▶ [The problem]
Below are some records. Return exactly the lines from the one with "intros HI. destruct ev; simpl." to the one with "- unfold handleNewCart.", and nothing else.

▶ [Provided information]
━━━━━━━━

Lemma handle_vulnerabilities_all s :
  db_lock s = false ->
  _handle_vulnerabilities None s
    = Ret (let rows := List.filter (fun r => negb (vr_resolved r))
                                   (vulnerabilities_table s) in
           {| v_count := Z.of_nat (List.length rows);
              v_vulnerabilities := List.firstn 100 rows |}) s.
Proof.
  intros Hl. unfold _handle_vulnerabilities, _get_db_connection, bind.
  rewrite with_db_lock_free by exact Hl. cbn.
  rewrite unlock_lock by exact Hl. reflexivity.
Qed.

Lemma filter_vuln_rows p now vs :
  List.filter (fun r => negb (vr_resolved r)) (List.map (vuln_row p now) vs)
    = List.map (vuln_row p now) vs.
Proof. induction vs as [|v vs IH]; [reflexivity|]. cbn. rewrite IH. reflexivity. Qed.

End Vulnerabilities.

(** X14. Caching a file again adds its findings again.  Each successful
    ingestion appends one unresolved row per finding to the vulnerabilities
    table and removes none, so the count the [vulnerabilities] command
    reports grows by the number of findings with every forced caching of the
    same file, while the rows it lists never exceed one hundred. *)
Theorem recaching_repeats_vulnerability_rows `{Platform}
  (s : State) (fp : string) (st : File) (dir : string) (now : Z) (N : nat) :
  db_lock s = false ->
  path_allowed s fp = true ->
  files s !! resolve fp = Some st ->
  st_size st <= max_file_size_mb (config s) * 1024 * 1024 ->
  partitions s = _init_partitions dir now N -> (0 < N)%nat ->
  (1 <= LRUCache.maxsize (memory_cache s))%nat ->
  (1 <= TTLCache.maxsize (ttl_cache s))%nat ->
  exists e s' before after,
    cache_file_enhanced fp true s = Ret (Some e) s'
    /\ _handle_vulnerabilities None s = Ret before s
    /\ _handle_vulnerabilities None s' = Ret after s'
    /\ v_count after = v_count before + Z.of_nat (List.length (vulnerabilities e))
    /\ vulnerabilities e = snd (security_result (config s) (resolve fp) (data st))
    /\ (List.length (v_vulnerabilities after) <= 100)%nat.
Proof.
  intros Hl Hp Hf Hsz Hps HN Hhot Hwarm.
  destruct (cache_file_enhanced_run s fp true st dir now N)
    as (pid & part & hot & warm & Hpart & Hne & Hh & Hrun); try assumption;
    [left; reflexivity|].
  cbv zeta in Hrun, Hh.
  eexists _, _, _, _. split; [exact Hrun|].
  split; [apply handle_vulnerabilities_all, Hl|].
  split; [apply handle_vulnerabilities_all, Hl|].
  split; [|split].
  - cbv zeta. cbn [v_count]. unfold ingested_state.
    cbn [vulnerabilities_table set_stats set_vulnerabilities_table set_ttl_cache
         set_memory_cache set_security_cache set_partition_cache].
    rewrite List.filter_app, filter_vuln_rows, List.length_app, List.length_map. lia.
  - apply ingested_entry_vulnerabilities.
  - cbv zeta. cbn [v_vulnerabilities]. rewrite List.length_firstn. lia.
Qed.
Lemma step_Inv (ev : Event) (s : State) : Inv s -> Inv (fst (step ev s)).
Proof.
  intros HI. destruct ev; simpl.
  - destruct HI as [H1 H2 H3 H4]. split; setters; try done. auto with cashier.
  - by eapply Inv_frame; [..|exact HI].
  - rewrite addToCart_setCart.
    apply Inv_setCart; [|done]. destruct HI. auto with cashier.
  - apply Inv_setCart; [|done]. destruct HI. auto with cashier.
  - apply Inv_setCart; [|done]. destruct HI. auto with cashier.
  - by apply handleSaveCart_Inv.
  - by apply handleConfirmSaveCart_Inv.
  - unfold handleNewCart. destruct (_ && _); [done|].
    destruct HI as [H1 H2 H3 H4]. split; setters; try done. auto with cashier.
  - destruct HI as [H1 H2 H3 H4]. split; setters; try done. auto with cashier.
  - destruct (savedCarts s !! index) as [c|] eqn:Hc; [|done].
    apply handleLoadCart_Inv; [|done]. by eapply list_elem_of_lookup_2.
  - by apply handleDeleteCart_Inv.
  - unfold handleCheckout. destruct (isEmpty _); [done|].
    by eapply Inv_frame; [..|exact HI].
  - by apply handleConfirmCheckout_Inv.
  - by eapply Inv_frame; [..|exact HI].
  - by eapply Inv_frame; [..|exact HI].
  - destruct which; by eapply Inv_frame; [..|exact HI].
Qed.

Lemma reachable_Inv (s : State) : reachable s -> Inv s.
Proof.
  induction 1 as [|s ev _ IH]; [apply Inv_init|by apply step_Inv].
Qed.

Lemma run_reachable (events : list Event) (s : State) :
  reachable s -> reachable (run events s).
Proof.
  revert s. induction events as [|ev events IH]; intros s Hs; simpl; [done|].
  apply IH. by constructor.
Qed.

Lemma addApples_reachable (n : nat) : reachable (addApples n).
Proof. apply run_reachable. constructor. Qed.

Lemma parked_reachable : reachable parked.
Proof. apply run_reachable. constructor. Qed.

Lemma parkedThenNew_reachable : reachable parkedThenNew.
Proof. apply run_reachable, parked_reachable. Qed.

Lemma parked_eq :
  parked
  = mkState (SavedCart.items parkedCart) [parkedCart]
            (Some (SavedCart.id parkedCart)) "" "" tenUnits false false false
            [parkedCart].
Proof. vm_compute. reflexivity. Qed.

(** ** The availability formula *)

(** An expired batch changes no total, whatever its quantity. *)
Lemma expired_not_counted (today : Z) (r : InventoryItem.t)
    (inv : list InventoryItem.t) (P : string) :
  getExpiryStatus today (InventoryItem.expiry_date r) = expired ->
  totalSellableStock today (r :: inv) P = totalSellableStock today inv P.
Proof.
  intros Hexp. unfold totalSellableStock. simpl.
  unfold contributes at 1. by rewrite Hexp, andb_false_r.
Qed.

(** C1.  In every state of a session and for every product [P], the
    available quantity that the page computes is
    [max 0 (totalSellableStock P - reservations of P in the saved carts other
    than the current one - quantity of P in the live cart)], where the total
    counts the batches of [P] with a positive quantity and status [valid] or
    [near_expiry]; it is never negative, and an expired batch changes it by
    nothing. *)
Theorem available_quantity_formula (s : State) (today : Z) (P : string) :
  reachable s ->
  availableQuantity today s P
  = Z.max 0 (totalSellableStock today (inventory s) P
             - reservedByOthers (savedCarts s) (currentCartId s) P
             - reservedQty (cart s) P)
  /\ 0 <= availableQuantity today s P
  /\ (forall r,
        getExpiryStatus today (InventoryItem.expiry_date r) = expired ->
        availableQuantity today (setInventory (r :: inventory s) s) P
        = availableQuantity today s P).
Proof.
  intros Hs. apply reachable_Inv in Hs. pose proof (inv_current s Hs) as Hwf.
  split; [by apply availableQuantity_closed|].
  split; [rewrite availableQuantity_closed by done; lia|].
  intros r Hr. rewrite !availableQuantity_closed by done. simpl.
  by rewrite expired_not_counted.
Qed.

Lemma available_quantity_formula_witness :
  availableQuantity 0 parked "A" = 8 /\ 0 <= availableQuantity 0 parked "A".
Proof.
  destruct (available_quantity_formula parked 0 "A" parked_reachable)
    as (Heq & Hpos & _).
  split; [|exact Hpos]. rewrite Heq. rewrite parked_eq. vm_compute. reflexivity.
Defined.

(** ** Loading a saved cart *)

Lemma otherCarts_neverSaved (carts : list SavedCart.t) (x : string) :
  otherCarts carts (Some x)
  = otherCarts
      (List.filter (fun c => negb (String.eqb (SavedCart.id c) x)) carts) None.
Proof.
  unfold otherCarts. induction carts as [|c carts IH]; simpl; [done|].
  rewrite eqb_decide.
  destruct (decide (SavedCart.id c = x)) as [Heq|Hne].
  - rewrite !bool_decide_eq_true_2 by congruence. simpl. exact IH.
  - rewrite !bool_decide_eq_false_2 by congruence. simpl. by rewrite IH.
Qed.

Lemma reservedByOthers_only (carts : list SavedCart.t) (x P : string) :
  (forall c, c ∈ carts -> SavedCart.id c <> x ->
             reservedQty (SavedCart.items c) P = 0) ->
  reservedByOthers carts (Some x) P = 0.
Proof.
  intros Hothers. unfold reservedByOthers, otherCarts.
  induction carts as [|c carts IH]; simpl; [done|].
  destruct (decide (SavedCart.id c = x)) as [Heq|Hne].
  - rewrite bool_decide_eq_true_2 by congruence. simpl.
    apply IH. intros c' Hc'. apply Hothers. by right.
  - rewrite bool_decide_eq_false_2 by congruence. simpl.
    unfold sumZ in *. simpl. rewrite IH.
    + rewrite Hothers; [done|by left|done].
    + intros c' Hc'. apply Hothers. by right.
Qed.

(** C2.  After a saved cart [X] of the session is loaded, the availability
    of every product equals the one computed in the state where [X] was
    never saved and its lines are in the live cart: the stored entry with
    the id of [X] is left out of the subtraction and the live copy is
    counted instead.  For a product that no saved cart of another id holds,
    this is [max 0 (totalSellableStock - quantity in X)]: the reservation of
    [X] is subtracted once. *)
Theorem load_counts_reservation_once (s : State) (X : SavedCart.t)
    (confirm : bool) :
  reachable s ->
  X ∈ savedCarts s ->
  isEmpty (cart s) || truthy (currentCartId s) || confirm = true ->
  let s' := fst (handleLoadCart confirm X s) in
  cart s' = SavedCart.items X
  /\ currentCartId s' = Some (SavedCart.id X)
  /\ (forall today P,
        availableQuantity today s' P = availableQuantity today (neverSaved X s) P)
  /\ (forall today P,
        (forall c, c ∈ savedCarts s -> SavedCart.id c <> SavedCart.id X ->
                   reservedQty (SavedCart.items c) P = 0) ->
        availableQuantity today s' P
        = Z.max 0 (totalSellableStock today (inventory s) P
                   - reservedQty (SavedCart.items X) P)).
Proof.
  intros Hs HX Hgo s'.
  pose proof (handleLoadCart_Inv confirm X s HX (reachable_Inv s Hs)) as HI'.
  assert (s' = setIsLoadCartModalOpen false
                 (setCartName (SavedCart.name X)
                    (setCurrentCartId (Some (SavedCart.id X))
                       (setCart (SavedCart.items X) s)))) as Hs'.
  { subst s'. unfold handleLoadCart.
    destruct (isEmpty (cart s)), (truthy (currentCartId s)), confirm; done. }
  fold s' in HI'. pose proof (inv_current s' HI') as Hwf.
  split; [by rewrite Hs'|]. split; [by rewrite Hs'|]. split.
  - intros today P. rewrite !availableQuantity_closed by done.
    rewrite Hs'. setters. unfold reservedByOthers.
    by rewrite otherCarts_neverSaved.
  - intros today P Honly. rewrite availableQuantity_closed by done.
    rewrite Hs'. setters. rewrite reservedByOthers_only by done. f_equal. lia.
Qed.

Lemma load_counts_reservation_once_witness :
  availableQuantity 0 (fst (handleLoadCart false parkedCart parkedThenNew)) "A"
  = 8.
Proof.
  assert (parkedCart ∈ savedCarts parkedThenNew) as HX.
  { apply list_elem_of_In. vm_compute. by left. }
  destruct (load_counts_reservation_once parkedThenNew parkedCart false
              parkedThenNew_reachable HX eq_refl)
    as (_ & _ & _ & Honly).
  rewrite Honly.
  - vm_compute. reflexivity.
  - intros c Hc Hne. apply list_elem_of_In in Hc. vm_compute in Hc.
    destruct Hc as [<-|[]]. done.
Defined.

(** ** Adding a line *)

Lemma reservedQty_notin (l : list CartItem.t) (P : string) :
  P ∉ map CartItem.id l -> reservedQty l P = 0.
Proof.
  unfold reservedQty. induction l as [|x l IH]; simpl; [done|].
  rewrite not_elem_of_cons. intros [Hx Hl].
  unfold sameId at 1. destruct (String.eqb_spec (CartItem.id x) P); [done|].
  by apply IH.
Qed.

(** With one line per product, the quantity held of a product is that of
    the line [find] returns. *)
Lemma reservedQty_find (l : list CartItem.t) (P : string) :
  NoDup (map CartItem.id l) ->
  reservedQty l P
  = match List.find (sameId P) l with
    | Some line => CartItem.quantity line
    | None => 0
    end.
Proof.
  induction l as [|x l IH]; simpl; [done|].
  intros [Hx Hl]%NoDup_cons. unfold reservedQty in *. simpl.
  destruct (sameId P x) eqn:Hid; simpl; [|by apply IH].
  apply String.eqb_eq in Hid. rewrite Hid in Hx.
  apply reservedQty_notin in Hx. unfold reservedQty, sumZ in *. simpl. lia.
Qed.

━━━━━━━━

▶ [Exercise output]
  intros HI. destruct ev; simpl.
  - destruct HI as [H1 H2 H3 H4]. split; setters; try done. auto with cashier.
  - by eapply Inv_frame; [..|exact HI].
  - rewrite addToCart_setCart.
    apply Inv_setCart; [|done]. destruct HI. auto with cashier.
  - apply Inv_setCart; [|done]. destruct HI. auto with cashier.
  - apply Inv_setCart; [|done]. destruct HI. auto with cashier.
  - by apply handleSaveCart_Inv.
  - by apply handleConfirmSaveCart_Inv.
  - unfold handleNewCart. destruct (_ && _); [done|].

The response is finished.